── Dataset records

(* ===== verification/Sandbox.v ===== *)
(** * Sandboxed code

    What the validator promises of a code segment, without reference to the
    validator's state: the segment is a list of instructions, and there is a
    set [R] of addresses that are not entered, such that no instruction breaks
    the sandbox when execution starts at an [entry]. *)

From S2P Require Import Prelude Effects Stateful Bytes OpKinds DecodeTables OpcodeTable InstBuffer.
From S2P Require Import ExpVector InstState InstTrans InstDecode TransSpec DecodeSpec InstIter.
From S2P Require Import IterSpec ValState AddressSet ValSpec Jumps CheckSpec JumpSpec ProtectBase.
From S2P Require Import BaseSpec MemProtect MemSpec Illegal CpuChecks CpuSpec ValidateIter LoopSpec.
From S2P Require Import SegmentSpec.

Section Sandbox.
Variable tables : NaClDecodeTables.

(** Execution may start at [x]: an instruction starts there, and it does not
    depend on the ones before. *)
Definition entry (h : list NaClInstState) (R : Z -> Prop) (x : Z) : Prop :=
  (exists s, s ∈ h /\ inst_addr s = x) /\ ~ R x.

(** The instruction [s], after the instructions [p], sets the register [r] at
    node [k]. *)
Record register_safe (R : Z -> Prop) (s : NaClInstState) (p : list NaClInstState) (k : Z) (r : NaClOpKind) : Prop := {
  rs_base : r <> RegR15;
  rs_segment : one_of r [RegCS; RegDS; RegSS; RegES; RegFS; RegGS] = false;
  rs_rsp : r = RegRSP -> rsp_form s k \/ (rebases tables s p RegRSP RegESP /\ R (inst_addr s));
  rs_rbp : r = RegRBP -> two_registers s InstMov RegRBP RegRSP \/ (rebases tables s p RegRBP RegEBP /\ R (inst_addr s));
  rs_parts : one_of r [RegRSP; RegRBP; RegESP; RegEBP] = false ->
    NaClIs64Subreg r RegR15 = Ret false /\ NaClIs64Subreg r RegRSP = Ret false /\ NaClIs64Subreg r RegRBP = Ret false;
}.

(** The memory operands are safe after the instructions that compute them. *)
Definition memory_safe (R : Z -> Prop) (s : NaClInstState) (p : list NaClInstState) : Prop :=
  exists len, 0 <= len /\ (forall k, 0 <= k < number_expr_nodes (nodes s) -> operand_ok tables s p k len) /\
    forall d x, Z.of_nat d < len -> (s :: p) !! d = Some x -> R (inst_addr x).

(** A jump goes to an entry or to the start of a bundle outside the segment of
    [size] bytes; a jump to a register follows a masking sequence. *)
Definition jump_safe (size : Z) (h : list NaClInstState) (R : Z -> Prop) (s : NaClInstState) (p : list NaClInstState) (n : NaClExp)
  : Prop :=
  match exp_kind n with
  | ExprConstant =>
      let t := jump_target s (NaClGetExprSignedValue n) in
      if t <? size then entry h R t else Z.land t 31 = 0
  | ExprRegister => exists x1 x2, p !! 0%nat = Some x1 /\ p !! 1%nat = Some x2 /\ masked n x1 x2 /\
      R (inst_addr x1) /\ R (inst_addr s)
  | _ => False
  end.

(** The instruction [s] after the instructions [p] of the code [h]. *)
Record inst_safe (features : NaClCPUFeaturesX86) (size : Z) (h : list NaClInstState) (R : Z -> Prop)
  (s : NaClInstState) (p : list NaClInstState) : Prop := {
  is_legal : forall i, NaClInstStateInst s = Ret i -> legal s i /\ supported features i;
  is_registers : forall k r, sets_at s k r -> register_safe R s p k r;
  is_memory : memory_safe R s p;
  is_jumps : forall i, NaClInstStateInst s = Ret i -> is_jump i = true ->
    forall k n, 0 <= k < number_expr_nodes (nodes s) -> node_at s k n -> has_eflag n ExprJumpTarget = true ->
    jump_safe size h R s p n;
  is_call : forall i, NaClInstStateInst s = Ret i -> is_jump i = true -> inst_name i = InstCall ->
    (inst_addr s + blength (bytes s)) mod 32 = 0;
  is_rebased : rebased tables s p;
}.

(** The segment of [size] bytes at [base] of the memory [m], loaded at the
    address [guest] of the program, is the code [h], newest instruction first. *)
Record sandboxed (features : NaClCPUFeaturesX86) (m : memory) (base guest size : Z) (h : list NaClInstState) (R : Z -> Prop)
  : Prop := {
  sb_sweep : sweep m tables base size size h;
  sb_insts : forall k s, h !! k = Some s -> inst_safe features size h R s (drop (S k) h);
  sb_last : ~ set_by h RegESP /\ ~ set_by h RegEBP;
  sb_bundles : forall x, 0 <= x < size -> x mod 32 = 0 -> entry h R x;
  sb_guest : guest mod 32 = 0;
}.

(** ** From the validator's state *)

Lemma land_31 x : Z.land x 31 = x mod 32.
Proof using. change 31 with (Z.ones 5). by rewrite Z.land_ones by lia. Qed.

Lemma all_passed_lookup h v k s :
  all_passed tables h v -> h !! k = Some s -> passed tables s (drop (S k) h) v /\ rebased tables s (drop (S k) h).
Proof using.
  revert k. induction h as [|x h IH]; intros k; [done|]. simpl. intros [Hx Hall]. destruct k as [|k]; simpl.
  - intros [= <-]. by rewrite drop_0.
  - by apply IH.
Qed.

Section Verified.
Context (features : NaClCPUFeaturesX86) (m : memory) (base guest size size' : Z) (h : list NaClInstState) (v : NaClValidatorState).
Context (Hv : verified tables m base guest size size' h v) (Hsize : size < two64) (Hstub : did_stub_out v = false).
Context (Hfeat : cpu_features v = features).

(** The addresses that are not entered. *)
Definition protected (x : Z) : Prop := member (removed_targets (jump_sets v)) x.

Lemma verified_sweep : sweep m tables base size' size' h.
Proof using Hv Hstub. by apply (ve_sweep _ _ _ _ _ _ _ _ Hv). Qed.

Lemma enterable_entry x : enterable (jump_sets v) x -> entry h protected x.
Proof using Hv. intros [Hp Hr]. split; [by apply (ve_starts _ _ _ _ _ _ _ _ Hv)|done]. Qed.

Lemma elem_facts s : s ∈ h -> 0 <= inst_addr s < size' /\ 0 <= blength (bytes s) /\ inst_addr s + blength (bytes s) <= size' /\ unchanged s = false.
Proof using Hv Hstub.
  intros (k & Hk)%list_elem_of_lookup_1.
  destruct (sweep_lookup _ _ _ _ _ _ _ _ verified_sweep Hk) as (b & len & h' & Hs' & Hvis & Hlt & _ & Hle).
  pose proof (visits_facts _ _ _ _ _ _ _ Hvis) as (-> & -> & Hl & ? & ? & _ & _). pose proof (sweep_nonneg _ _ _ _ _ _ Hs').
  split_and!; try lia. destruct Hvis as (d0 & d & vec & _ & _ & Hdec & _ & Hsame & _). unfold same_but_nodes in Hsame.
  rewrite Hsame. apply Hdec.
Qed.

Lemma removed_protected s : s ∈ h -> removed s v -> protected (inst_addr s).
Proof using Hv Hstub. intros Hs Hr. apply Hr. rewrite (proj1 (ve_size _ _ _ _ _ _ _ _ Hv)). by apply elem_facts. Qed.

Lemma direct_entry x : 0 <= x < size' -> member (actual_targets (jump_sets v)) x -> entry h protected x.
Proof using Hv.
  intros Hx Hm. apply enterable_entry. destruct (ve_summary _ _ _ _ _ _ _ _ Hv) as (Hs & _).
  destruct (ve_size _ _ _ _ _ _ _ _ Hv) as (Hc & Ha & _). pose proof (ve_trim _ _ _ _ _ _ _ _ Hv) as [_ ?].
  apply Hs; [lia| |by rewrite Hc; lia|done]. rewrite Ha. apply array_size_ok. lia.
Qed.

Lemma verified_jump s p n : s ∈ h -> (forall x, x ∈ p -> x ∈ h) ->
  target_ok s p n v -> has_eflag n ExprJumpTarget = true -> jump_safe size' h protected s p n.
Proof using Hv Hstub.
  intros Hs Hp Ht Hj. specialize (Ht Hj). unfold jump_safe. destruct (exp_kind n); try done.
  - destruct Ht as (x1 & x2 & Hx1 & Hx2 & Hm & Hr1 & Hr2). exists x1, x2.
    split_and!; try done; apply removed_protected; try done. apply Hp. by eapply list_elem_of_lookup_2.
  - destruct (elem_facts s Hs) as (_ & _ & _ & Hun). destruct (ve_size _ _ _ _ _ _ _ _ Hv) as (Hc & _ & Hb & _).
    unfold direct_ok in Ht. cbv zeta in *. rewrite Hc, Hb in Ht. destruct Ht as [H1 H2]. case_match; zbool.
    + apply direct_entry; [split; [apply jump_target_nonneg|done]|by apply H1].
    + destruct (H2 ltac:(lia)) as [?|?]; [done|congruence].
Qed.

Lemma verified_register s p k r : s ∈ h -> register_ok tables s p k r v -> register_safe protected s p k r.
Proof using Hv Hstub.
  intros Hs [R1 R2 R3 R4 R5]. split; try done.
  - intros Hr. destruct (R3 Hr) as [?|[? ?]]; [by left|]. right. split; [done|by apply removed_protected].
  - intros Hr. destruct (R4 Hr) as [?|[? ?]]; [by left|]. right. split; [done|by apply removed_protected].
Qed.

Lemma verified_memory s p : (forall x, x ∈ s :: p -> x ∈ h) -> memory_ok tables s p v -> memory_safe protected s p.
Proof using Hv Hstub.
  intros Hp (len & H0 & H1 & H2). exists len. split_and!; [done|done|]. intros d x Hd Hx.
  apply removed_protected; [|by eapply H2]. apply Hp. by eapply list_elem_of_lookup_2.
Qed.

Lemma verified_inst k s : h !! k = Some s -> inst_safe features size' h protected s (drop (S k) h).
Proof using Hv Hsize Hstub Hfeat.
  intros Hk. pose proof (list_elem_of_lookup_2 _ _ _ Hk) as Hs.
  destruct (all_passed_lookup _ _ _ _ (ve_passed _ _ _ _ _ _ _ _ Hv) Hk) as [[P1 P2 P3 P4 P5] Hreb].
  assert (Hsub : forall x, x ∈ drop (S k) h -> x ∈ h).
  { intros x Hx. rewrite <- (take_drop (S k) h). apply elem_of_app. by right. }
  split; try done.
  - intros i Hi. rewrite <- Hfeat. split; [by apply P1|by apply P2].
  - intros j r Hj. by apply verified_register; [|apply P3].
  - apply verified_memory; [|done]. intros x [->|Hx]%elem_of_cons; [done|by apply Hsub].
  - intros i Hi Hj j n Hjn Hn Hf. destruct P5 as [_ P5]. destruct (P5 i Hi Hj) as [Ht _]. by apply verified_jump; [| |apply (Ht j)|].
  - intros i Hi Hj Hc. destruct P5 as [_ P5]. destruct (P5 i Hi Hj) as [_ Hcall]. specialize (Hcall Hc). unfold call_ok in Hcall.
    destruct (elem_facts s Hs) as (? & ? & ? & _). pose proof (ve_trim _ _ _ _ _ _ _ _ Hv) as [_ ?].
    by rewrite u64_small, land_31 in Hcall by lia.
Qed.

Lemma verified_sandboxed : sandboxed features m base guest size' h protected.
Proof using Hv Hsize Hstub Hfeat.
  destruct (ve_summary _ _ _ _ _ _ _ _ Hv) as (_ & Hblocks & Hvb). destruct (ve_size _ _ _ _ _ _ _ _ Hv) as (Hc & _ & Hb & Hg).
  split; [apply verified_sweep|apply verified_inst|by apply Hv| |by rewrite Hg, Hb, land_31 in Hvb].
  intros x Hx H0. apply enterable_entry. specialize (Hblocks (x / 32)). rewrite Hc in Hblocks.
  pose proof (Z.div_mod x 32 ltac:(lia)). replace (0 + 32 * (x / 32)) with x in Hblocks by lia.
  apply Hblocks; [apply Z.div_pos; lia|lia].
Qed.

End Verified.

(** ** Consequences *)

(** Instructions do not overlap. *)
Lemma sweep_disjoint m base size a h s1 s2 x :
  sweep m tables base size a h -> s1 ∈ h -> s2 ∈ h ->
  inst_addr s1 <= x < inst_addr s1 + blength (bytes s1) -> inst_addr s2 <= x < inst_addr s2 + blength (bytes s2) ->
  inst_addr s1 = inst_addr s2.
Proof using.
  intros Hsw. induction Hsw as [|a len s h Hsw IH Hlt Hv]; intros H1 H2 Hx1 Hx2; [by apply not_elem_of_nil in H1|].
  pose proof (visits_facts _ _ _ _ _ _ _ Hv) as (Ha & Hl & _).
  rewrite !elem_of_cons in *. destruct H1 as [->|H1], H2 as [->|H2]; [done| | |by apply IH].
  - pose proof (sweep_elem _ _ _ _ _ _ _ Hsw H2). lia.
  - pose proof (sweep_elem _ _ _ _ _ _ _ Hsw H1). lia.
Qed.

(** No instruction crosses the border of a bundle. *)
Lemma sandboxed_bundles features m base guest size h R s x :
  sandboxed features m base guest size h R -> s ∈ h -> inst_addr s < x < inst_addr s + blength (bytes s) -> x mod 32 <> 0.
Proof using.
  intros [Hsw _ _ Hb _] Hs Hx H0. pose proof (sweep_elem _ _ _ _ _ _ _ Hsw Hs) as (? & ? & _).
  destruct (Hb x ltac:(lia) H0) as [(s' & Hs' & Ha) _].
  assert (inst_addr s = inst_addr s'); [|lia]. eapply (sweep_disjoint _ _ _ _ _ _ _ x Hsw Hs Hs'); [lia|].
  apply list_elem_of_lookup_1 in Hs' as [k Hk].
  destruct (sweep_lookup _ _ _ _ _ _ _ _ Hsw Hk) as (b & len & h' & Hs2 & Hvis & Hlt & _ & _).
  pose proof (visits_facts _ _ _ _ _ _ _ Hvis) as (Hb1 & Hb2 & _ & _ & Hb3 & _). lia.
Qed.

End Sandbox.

────
── Dataset records

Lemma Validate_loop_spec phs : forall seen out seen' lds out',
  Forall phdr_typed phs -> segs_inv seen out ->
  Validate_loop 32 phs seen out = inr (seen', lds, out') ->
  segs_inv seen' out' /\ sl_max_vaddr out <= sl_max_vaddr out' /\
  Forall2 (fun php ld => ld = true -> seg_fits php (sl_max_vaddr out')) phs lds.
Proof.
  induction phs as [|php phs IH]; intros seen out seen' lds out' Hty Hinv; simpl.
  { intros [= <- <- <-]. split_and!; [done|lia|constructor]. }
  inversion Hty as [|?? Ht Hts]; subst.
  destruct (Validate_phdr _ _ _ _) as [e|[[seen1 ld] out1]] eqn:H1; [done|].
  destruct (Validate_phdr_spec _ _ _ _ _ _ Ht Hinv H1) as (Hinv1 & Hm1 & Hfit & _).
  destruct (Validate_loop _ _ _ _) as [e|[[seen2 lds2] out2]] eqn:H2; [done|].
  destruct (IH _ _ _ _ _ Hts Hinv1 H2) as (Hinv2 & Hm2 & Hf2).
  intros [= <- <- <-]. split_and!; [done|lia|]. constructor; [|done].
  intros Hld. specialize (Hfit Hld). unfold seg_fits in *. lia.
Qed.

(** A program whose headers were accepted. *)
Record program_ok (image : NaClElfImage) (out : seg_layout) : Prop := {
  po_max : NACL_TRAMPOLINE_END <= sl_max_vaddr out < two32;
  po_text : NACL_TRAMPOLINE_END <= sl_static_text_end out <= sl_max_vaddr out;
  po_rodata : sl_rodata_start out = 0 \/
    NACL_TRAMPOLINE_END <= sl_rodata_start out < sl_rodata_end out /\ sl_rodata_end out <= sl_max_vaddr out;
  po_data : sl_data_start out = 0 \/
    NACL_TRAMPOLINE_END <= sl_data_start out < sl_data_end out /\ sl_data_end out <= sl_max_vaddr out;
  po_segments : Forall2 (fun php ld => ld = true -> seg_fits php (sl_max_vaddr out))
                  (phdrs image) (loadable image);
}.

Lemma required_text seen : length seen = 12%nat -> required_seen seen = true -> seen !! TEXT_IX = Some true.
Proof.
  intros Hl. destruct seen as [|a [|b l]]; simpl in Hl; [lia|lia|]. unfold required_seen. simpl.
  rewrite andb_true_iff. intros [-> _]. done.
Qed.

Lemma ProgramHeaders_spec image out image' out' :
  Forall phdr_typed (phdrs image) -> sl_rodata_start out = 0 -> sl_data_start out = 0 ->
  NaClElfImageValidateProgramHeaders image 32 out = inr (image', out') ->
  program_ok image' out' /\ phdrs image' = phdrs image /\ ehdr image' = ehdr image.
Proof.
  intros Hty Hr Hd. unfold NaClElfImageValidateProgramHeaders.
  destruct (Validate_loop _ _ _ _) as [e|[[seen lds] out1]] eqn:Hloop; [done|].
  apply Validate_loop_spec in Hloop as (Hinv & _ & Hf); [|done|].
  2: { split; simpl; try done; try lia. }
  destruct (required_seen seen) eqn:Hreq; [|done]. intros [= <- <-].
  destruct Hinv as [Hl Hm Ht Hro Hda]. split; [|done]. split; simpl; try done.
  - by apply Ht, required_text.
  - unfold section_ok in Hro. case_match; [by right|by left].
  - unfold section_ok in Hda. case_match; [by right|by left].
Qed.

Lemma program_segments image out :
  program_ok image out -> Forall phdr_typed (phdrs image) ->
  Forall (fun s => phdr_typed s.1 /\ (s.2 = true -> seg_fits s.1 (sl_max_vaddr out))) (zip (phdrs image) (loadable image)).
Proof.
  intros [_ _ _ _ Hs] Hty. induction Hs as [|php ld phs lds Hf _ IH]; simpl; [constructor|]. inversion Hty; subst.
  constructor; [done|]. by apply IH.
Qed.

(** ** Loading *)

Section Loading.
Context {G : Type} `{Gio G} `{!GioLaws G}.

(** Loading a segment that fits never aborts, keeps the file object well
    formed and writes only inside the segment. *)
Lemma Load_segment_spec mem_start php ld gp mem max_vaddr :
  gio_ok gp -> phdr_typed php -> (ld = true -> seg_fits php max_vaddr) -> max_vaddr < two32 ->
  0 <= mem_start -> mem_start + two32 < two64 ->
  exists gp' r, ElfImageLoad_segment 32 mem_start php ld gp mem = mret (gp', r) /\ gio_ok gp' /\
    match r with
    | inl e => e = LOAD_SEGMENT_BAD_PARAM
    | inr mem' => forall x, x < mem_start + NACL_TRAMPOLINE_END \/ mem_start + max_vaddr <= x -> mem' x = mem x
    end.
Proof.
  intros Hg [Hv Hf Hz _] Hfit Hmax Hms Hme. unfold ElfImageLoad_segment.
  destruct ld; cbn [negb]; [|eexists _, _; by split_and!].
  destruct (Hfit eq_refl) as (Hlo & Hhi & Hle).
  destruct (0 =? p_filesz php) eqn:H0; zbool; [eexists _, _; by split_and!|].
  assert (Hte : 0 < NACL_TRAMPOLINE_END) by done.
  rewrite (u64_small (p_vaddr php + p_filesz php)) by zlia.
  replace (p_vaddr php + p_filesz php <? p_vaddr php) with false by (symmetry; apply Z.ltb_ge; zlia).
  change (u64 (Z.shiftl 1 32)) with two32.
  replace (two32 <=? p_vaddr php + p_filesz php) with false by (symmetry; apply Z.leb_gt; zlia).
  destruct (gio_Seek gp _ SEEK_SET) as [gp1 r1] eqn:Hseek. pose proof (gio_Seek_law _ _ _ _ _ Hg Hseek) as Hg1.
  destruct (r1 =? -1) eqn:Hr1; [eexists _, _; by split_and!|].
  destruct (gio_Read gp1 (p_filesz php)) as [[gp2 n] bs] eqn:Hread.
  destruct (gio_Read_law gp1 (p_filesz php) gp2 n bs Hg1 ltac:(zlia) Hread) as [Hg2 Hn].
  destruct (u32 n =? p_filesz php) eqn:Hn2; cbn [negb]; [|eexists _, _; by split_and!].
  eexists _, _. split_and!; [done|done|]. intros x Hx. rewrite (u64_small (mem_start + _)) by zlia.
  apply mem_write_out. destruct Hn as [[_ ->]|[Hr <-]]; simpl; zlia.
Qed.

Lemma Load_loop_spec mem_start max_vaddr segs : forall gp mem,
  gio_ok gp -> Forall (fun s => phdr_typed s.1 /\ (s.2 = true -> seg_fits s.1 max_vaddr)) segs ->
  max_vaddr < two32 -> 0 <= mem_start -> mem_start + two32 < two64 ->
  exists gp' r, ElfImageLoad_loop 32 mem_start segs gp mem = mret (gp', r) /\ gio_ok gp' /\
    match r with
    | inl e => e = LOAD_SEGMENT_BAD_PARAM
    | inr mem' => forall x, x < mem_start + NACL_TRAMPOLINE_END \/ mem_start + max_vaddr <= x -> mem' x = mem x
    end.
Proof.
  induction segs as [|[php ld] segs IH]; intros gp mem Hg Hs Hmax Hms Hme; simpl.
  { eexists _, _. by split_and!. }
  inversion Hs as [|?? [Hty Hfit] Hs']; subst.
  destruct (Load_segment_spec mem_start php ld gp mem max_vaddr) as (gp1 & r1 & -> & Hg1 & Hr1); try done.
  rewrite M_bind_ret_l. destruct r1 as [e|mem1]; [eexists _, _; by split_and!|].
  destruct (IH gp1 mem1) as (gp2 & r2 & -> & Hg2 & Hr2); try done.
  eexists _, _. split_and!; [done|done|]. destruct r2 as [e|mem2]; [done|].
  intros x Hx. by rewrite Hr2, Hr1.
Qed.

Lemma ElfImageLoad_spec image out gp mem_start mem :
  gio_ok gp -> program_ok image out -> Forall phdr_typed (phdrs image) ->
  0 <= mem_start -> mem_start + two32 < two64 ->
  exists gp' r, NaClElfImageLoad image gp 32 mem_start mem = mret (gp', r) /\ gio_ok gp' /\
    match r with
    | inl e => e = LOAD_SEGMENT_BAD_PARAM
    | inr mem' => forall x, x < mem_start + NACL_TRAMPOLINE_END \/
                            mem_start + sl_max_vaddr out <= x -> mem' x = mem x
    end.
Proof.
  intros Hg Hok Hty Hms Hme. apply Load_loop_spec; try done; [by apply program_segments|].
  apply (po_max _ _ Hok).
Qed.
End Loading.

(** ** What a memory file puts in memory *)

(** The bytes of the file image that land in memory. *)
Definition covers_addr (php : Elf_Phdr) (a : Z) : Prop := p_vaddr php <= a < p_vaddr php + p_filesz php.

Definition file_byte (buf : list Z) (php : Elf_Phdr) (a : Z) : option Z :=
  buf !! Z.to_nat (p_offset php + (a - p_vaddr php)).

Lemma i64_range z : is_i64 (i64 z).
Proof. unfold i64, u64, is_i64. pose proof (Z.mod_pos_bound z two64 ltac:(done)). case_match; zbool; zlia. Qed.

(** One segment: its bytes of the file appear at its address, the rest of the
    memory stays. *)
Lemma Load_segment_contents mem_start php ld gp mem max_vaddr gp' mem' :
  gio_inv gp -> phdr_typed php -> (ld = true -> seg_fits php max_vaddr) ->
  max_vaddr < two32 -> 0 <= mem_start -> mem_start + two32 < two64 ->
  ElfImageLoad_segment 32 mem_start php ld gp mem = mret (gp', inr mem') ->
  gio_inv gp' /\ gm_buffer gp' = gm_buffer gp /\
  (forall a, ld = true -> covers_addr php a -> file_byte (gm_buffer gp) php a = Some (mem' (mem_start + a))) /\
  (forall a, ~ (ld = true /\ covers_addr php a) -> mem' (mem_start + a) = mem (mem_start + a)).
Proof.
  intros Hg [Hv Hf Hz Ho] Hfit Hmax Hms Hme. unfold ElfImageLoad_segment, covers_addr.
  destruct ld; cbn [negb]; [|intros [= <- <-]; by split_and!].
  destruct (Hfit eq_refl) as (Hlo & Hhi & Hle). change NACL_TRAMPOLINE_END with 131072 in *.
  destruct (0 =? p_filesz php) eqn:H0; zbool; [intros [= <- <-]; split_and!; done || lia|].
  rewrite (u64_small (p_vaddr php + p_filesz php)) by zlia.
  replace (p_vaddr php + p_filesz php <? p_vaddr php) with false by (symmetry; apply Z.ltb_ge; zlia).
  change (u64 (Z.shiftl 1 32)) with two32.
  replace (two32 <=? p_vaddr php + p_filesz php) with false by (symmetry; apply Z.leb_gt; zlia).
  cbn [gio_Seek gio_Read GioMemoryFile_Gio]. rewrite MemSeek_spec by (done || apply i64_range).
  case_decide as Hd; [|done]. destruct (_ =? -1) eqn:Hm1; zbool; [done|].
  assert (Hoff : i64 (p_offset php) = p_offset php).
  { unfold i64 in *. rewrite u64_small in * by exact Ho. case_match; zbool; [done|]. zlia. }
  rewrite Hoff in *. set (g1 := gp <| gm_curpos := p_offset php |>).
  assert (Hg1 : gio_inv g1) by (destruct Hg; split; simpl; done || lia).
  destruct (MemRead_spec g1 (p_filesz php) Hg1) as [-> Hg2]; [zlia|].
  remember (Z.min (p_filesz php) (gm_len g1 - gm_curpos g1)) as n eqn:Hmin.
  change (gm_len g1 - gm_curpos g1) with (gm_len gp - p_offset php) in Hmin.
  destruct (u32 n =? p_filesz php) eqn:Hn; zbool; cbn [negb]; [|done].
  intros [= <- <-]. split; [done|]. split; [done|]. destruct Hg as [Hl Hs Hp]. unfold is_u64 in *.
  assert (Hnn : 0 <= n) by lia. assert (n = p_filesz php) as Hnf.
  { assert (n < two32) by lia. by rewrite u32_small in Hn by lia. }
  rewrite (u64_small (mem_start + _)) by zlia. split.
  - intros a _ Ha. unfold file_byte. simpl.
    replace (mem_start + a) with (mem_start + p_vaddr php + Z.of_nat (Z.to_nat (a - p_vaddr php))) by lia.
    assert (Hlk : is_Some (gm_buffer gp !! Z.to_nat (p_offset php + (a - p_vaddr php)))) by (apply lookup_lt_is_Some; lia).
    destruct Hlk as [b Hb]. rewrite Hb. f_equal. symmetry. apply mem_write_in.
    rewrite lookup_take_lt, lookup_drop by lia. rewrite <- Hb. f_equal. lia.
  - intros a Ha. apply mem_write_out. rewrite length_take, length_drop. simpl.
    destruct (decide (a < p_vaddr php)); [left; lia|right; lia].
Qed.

────

▶ [Prompt]
Go through the material and copy out every line with "Hfit" in it.

▶ [Finished exercise]
  destruct (Validate_phdr_spec _ _ _ _ _ _ Ht Hinv H1) as (Hinv1 & Hm1 & Hfit & _).
  intros Hld. specialize (Hfit Hld). unfold seg_fits in *. lia.
  intros Hg [Hv Hf Hz _] Hfit Hmax Hms Hme. unfold ElfImageLoad_segment.
  destruct (Hfit eq_refl) as (Hlo & Hhi & Hle).
  inversion Hs as [|?? [Hty Hfit] Hs']; subst.
  intros Hg [Hv Hf Hz Ho] Hfit Hmax Hms Hme. unfold ElfImageLoad_segment, covers_addr.
  destruct (Hfit eq_refl) as (Hlo & Hhi & Hle). change NACL_TRAMPOLINE_END with 131072 in *.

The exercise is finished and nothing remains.